--- Record excerpts Enclosed Below ---
(** ** A mapper *)

(** A table of pages in one frame, which the first [map_to] allocates. *)
#[global] Instance one_table : PageTables (option Z * gmap Z Z) := {|
  pt_map_to (p : Page) (f : PhysFrame) _ := fun '(w, (table, m)) =>
    match m !! (p : Z), table with
    | Some g, _ => Ret (Err (PageAlreadyMapped (g : PhysFrame)), (w, (table, m)))
    | None, Some _ => Ret (Ok tt, (w, (table, <[(p : Z) := (f : Z)]> m)))
    | None, None =>
        match allocate_frame w with
        | Ret (Some t, w') => Ret (Ok tt, (w', (Some (t : Z), <[(p : Z) := (f : Z)]> m)))
        | Ret (None, w') => Ret (Err FrameAllocationFailed, (w', (None, m)))
        | Crash c => Crash c
        end
    end;
  translation pt p := pt.2 !! (p : Z);
  huge _ _ := false
|}.

#[global] Instance one_table_laws : PageTablesLaws (option Z * gmap Z Z).
Proof.
  intros p f fl A L w [table m] Hi. cbn [pt_map_to one_table].
  destruct (m !! (p : Z)) as [g|] eqn:Ep.
  { exists (Err (PageAlreadyMapped (g : PhysFrame))), w, (table, m), []. split_and!; try done; try (simpl; lia). }
  assert (Hmap : forall t : option Z, translation (t, <[(p : Z) := (f : Z)]> m) p = Some f /\
    (forall q, q <> p -> translation (t, <[(p : Z) := (f : Z)]> m) q = translation (table, m) q)).
  { intros t. split; [apply lookup_insert_eq|]. intros q Hq. by apply lookup_insert_ne. }
  destruct table as [t|].
  { exists (Ok tt), w, (Some t, <[(p : Z) := (f : Z)]> m), []. destruct (Hmap (Some t)). split_and!; try done; simpl; lia. }
  destruct (allocate_frame_run _ _ _ Hi) as (r & w' & Hr & Hpost). rewrite Hr. destruct r as [t|].
  - destruct Hpost as (x & L' & Hsa & _ & HA & _). destruct (Hmap (Some (t : Z))).
    exists (Ok tt), w', (Some (t : Z), <[(p : Z) := (f : Z)]> m), [x]. split_and!; try done; try (simpl; lia); [|by repeat constructor].
    apply rtc_once. by eapply step_alloc.
  - destruct Hpost as [-> _]. exists (Err FrameAllocationFailed), w, (None, m), []. split_and!; try done; simpl; lia.
Qed.

Definition roomy_map : list MemoryRegion := [mkRegion 1048576 9437184 Usable].

Lemma roomy_map_ok : map_ok roomy_map 4398046511104.
Proof.
  split_and!; try done.
  apply Forall_cons. split; [|done]. split_and!; simpl; try lia; [exists 256|exists 2304]; reflexivity.
Qed.

Lemma roomy_map_roomy : roomy (usable_frame 1048576 2048 (usable_regions roomy_map)) (4 * 257).
Proof.
  exists (seqZ 0 2048). split; [apply NoDup_seqZ|]. rewrite length_seqZ. split; [|lia].
  apply Forall_forall. intros f Hf%elem_of_seqZ. split; [lia|].
  exists (mkRegion 1048576 9437184 Usable). split; [apply elem_of_cons; left; reflexivity|].
  replace (first_frame 1048576 _) with 0 by (vm_compute; reflexivity).
  replace (end_frame 1048576 _) with 2048 by (vm_compute; reflexivity). lia.
Qed.

Lemma heap_bring_up_witness : exists s,
  heap_bring_up roomy_map 4398046511104 (blank, (None, ∅ : gmap Z Z), blank_heap) = Ret (tt, s) /\
  heap_ready (usable_frame 1048576 2048 roomy_map) 1048576 4398046511104 ∅ s.
Proof.
  pose proof (heap_bring_up_backed roomy_map 4398046511104 blank (None, ∅ : gmap Z Z) blank_heap roomy_map_ok
    eq_refl eq_refl) as H.
  change (total_of roomy_map) with (1048576, 2048) in H.
  change (usable_regions roomy_map) with roomy_map in H. cbv zeta iota in H. revert H.
  generalize (heap_bring_up roomy_map 4398046511104 (blank, (None, ∅ : gmap Z Z), blank_heap)).
  intros o [H1 H2].
  destruct H2 as [s Hs].
  - apply Forall_forall. intros p _. split; [apply lookup_empty|reflexivity].
  - exact roomy_map_roomy.
  - rewrite Hs in H1 |- *. destruct H1 as [H1|H1]; [discriminate|exact H1].
Defined.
--- End of Enclosed Record excerpts ---
To do.
Output exactly the lines of the material above from the one containing "None, Some _" up to and including the one containing "apply Forall_forall. intros f".

Answer for this exercise.
    | None, Some _ => Ret (Ok tt, (w, (table, <[(p : Z) := (f : Z)]> m)))
    | None, None =>
        match allocate_frame w with
        | Ret (Some t, w') => Ret (Ok tt, (w', (Some (t : Z), <[(p : Z) := (f : Z)]> m)))
        | Ret (None, w') => Ret (Err FrameAllocationFailed, (w', (None, m)))
        | Crash c => Crash c
        end
    end;
  translation pt p := pt.2 !! (p : Z);
  huge _ _ := false
|}.

#[global] Instance one_table_laws : PageTablesLaws (option Z * gmap Z Z).
Proof.
  intros p f fl A L w [table m] Hi. cbn [pt_map_to one_table].
  destruct (m !! (p : Z)) as [g|] eqn:Ep.
  { exists (Err (PageAlreadyMapped (g : PhysFrame))), w, (table, m), []. split_and!; try done; try (simpl; lia). }
  assert (Hmap : forall t : option Z, translation (t, <[(p : Z) := (f : Z)]> m) p = Some f /\
    (forall q, q <> p -> translation (t, <[(p : Z) := (f : Z)]> m) q = translation (table, m) q)).
  { intros t. split; [apply lookup_insert_eq|]. intros q Hq. by apply lookup_insert_ne. }
  destruct table as [t|].
  { exists (Ok tt), w, (Some t, <[(p : Z) := (f : Z)]> m), []. destruct (Hmap (Some t)). split_and!; try done; simpl; lia. }
  destruct (allocate_frame_run _ _ _ Hi) as (r & w' & Hr & Hpost). rewrite Hr. destruct r as [t|].
  - destruct Hpost as (x & L' & Hsa & _ & HA & _). destruct (Hmap (Some (t : Z))).
    exists (Ok tt), w', (Some (t : Z), <[(p : Z) := (f : Z)]> m), [x]. split_and!; try done; try (simpl; lia); [|by repeat constructor].
    apply rtc_once. by eapply step_alloc.
  - destruct Hpost as [-> _]. exists (Err FrameAllocationFailed), w, (None, m), []. split_and!; try done; simpl; lia.
Qed.

Definition roomy_map : list MemoryRegion := [mkRegion 1048576 9437184 Usable].

Lemma roomy_map_ok : map_ok roomy_map 4398046511104.
Proof.
  split_and!; try done.
  apply Forall_cons. split; [|done]. split_and!; simpl; try lia; [exists 256|exists 2304]; reflexivity.
Qed.

Lemma roomy_map_roomy : roomy (usable_frame 1048576 2048 (usable_regions roomy_map)) (4 * 257).
Proof.
  exists (seqZ 0 2048). split; [apply NoDup_seqZ|]. rewrite length_seqZ. split; [|lia].
  apply Forall_forall. intros f Hf%elem_of_seqZ. split; [lia|].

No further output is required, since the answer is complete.